Under the amended Transition Agreement, the payment schedule for the outstanding balance payable by MPC-Pro to Gateway for (i) buy/sell activity and extended services under the Transition Agreement (the “TSA Outstanding Balance”) and (ii) certain additional inventory purchases (the “Inventory Purchase Outstanding Balance”). As of October 23, 2008, the TSA Outstanding Balance was $12,816, 666 and the Inventory Purchase Outstanding Balance was $2,043,302. The Transition Agreement provides that the TSA Outstanding Balance and the Inventory Purchase Outstanding Balance, together with certain other amounts that may become payable by MPC-Pro to Gateway, will be paid, without interest, as follows: (i) Five Hundred Thousand and No/100 Dollars ($500,000.00) per month on or before the 15th day of each month for two (2) months, commencing June 15, 2008; (ii) Three Million Dollars ($3,000,000.00) per month on or before the 15th day of each month for three (3) months, commencing August 15, 2008; and (iii) the remaining balance paid in its entirety on November 15, 2008. To date, we have not made any of the payments as described above.

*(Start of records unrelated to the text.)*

(** Putting an owned item keeps the invariant. *)
Lemma qm_inv_put s O L B p now :
  qm_inv s O L B → p ∈ O →
  wp (qm_queue_put CONFIG_LOG_REMOTE junk now p) (λ r s', ∃ L' B',
    qm_inv s' (if decide (r.2 = None) then O ∖ {[p]} else O) L' B') s.
Proof.
  intros Hinv Hp. destruct (inv_owned _ _ _ _ _ Hinv Hp) as (i & Hi & msg & Hm & Hds & Hsz).
  destruct Hinv as [Hok Hlog HB Hsplit Hdisj Hval]. pose proof (Hdisj p Hp) as HpL.
  destruct (is_log i) eqn:Hty.
  - eapply wp_mono; [by eapply qm_queue_put_log|].
    intros r s' (-> & Hok' & Hit' & _ & Hlog' & _). exists L, (log_step s B msg).1.
    rewrite decide_True by done. split; try done.
    + by apply log_step_bounded.
    + rewrite Hit', dom_delete_L, Hsplit. set_solver.
    + set_solver.
    + intros a j. rewrite Hit', lookup_delete_Some. intros [_ Hj]. by eapply Hval.
  - set (m := <[p := stamped now i]> (items s)).
    assert (∀ a j, m !! a = Some j → valid_item j) as Hvalm.
    { intros a j. unfold m. rewrite lookup_insert_Some. intros [[<- <-]|[_ Hj]]; [|by eapply Hval].
      exists msg. done. }
    assert (dom m = O ∪ list_to_set L) as Hdm by (unfold m; rewrite dom_insert_L; set_solver).
    eapply wp_mono; [eapply qm_queue_put_item; try done; lia|]. fold m.
    intros r s' [Hl' Hcase]. apply same_log_holds with (B := B) in Hl'; [|done].
    destruct (_ <? _)%Z; destruct Hcase as (-> & Hok' & Hit' & _).
    + exists L, B. rewrite decide_False by done. split; try done; by rewrite Hit'.
    + set (k := n_evict _ _ _) in *. exists (drop k L ++ [p]), B. rewrite decide_True by done.
      pose proof (lst_rep_nodup _ _ (ok_rep _ _ Hok)) as Hnd. rewrite <- (take_drop k L) in Hnd, Hdm.
      apply NoDup_app in Hnd as (_ & Hd & _). split; try done.
      * apply set_eq. intros a. rewrite Hit', elem_of_dom, freed_lookup.
        rewrite elem_of_union, elem_of_difference, elem_of_list_to_set, elem_of_app, list_elem_of_singleton.
        destruct (decide (a ∈ take k L)) as [Ha|Ha].
        -- split; [by intros [? ?]|]. assert (a ∈ L) by (by eapply subseteq_take). set_solver.
        -- rewrite <- elem_of_dom, Hdm. destruct (decide (a = p)); set_solver.
      * intros a [Ha Hne]%elem_of_difference. specialize (Hdisj a Ha).
        rewrite elem_of_app, list_elem_of_singleton. intros [?%subseteq_drop| ->]; set_solver.
      * intros a j. rewrite Hit', freed_lookup. case_decide; [done|]. apply Hvalm.
Qed.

Additionally, in connection with the acquisition of the Professional Business, on October 1, 2007, MPC-Pro and its newly-acquired subsidiary, Gateway Companies, Inc. (“GCI”), Gateway and Wells Fargo Bank, National Association, acting through its Wells Fargo Business Credit operating division (“WFBC”), entered into an Agreement (the “Intercreditor Agreement”) that provided Gateway with a junior security interest in accounts receivable, inventory and other property of MPC-Pro and GCI. A copy of the Intercreditor Agreement was filed as Exhibit 99.2 with a Current Report on Form 8-K filed on October 9, 2007 and is incorporated herein by reference. The Intercreditor Agreement was subsequently amended by the Agreement Amendment on February 20, 2008, which was filed as Exhibit 99.2 with a Current Report on Form 8-K on February 26, 2008, a Second Amendment on March 27, 2008, which was filed as Exhibit 99.2 with Current Report on Form 8-K on April 2, 2008, a Third Amendment on May 29, 2008, which was filed as Exhibit 99.2 with Current Report on Form 8-K on June 3, 2008, and a Fourth Amendment on September 18, 2008 which was filed as Exhibit 99.1 with Current Report on Form 8-K on September 24, 2008 and all of which are incorporated herein by reference. Additionally, on October 1, 2007, MPC-Pro and GCI each entered into an Account Purchase Agreement with WFBC (“Account Purchase Agreements”). Under the Account Purchase Agreements, MPC-Pro and GCI may assign to WFBC, and WFBC may purchase from MPC-Pro and GCI certain accounts receivable. Copies of the Account Purchase Agreements were filed as Exhibits 10.3 and 10.4 on Form 10-Q filed on November 14, 2007, and are incorporated herein by reference.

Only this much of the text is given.